Student Recounts Summer Internship at IHT

What’s it like to intern with a major international news organisation?

Zakiyyah Wahab

Zakiyyah Wahab, a Bachelor of Journalism student at the JMSC, is finding out.  She’s spending her summer interning at the Hong Kong bureau of the International Herald Tribune.

The IHT is the international edition of the New York Times, and is headquartered in Paris.  Wahab, who is Canadian,  has recently completed the second year of her BJ studies.  Here’s her account of life in the big leagues of journalism:

“The International Herald Tribune in Hong Kong is more of an editors’ office, which means not a lot of reporting is done. I mainly work for the Opinion section, and help out with fact-checking articles for their Latitude blog.”

“The lecturers at the JMSC always stress the need for journalists to know what’s going on in the world around them, and to make sure their reports are as accurate as is humanly possible.”

Wahab has learned that the lecturers’ advice is as valid in the real world as it is in the classroom:

“The information I have to check varies greatly, so the first two weeks were definitely mentally challenging. On one day, I might be fact-checking an article about the floods in Russia, as well as religious texting in Pakistan – you really have to be sure you have a pretty good grasp of the situations in order to confirm the facts mentioned in the opinion pieces.

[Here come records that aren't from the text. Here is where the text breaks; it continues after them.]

(** kernel/src/api/ipcops.rs:1742-1758 [on_domain_death, one invocation] *)
Definition invocation_on_death (domain generation now index : N) : K Kernel () :=
  slot ← on_machine (at_index m_invocations index);
  if bool_decide (inv_state slot ∈ [ipc.Empty; ipc.Resolved]) then mret () else
  (if bool_decide (inv_origin_domain slot = domain) && bool_decide (inv_origin_domain_generation slot = generation)
   then change (on_invocation index (λ i, i <| inv_cancel := Cancel.OriginDead |> <| inv_waiter := None |>)) else mret ());;
  if bool_decide (inv_state slot = ipc.Delivered) && bool_decide (inv_receiver_domain slot = domain) then
    change (on_invocation index (λ i, i <| inv_outcome := outcome.UNKNOWN |>));;
    wake_waiter index status.PEER_DEAD Any;;
    on_machine (release_invocation index now)
  else mret ().

(** kernel/src/api/ipcops.rs:1763-1791 [on_domain_death, the endpoints and the fault channel] *)
Definition endpoints_on_death (domain generation : N) : K Machine () :=
  modify (λ m, m <| m_endpoints ::= imap (λ index e,
    if from_option ei_used false (m_endpoint_ids m !! N.of_nat index) && bool_decide (ep_receiver_domain e = domain) &&
       bool_decide (ep_receiver_generation e = generation)
    then e <| ep_open := false |> else e) |>);;
  d ← at_index m_domains domain;
  match dom_fault_endpoint d with
  | None => mret ()
  | Some object =>
      modify (λ m, m <| m_domains ::= alter (λ d, d <| dom_fault_endpoint := None |>) domain |>);;
      let index := obj_index object in
      name ← at_index m_endpoint_ids index;
      (if ei_used name && bool_decide (ei_generation name = obj_generation object)
       then modify (on_endpoint index (λ e, e <| ep_reserved_cells ::= λ n, saturating_sub n 1 |>)) else mret ());;
      (if decide (dom_fault_grant d = NO_GRANT) then mret () else
       _ ← at_index m_grants (dom_fault_grant d);
       modify (λ m, m <| m_grants ::= alter (λ n, n <| g_refs ::= λ r, saturating_sub r 1 |>) (dom_fault_grant d) |>));;
      modify (λ m, m <| m_domains ::= alter (λ d, d <| dom_fault_grant := NO_GRANT |> <| dom_fault_reserved := false |>) domain |>)
  end.

(** kernel/src/api/ipcops.rs:1684-1792 [on_domain_death] *)
Definition on_domain_death (domain now : N) : K Kernel () :=
  d ← on_machine (at_index m_domains domain);
  let generation := dom_generation d in
  endpoints ← machine m_endpoints;
  _ ← walk_endpoints (λ slot _, bool_decide (inv_origin_domain slot = domain) &&
                                bool_decide (inv_origin_domain_generation slot = generation))
        (abort_orphaned now) (indices endpoints) 0;
  invocations ← machine m_invocations;
  for_each (indices invocations) (invocation_on_death domain generation now);;
  on_machine (endpoints_on_death domain generation).

(** ** Faults *)

(** The message that reports a fault. *)
(** kernel/src/api/ipcops.rs:1813-1841 [deliver_fault, the request] *)
Definition fault_request (domain_id thread_id generation : N) (record : FaultRecord) : SendRequest :=
  let report := mkFaultReport domain_id thread_id generation (fr_vector record) (fr_error_code record)
    (fr_rip record) (fr_rsp record) (fr_cr2 record) 1 0 in
  mkSendRequest (N.of_nat FaultReport.SIZE) 0 [0; 0; 0; 0] [0; 0; 0; 0] (filled 256 (Bytes.cd_bytes FaultReport_codec report)).
(** kernel/src/api/ipcops.rs:1799-1880 [deliver_fault] *)
Definition deliver_fault (domain thread_ : N) (record : FaultRecord) (now receipt_ns : N) : K Kernel bool :=
  d ← on_machine (at_index m_domains domain);
  match dom_fault_endpoint d with
  | None => mret false
  | Some object =>
      m ← gets kn_machine;
      if negb (object_alive m object) then mret false else
      cell ← thread thread_;
      let ctx := mkCtx domain thread_ 0 op.ENDPOINT_SEND 0 0 now
        (mkResolved 0 object (dom_fault_grant d) right.ENDPOINT_SEND (dom_fault_facet d)) in
      admitted ← catch (admission ctx (fault_request (dom_id d) (th_id cell) (dom_generation d) record) message_kind.FAULT None
                          receipt_ns);
      mret (match admitted with inr _ => true | inl _ => false end)
  end.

“Although I’m more than half-way into my internship already, this fact-checking business still never fails to surprise me with the amount and vastness of information I have to know. One of the more memorable moments was going through the history of naming what is presently known as Myanmar – I spent quite a bit of time making sure the names during different times were correct (and more importantly, being confident enough to tell the editor I was positive about the names).

“Mornings at the IHT are always more on the quiet side, because there are only a few editors working then. The Paris office does not open until around noon or 1pm Hong Kong time and this is when most of the IHT staff (in Hong Kong) come in to work. It definitely took a while for me to get used to coming into a quiet office in the morning, but I’m glad I get to work in such an international workplace.

“Besides fact-checking, I have also contributed to some reporting as well as doing some job-shadowing. Both these things have made me understand more how a newsroom functions as well as making me see how a piece of local news can be reported from a global perspective.”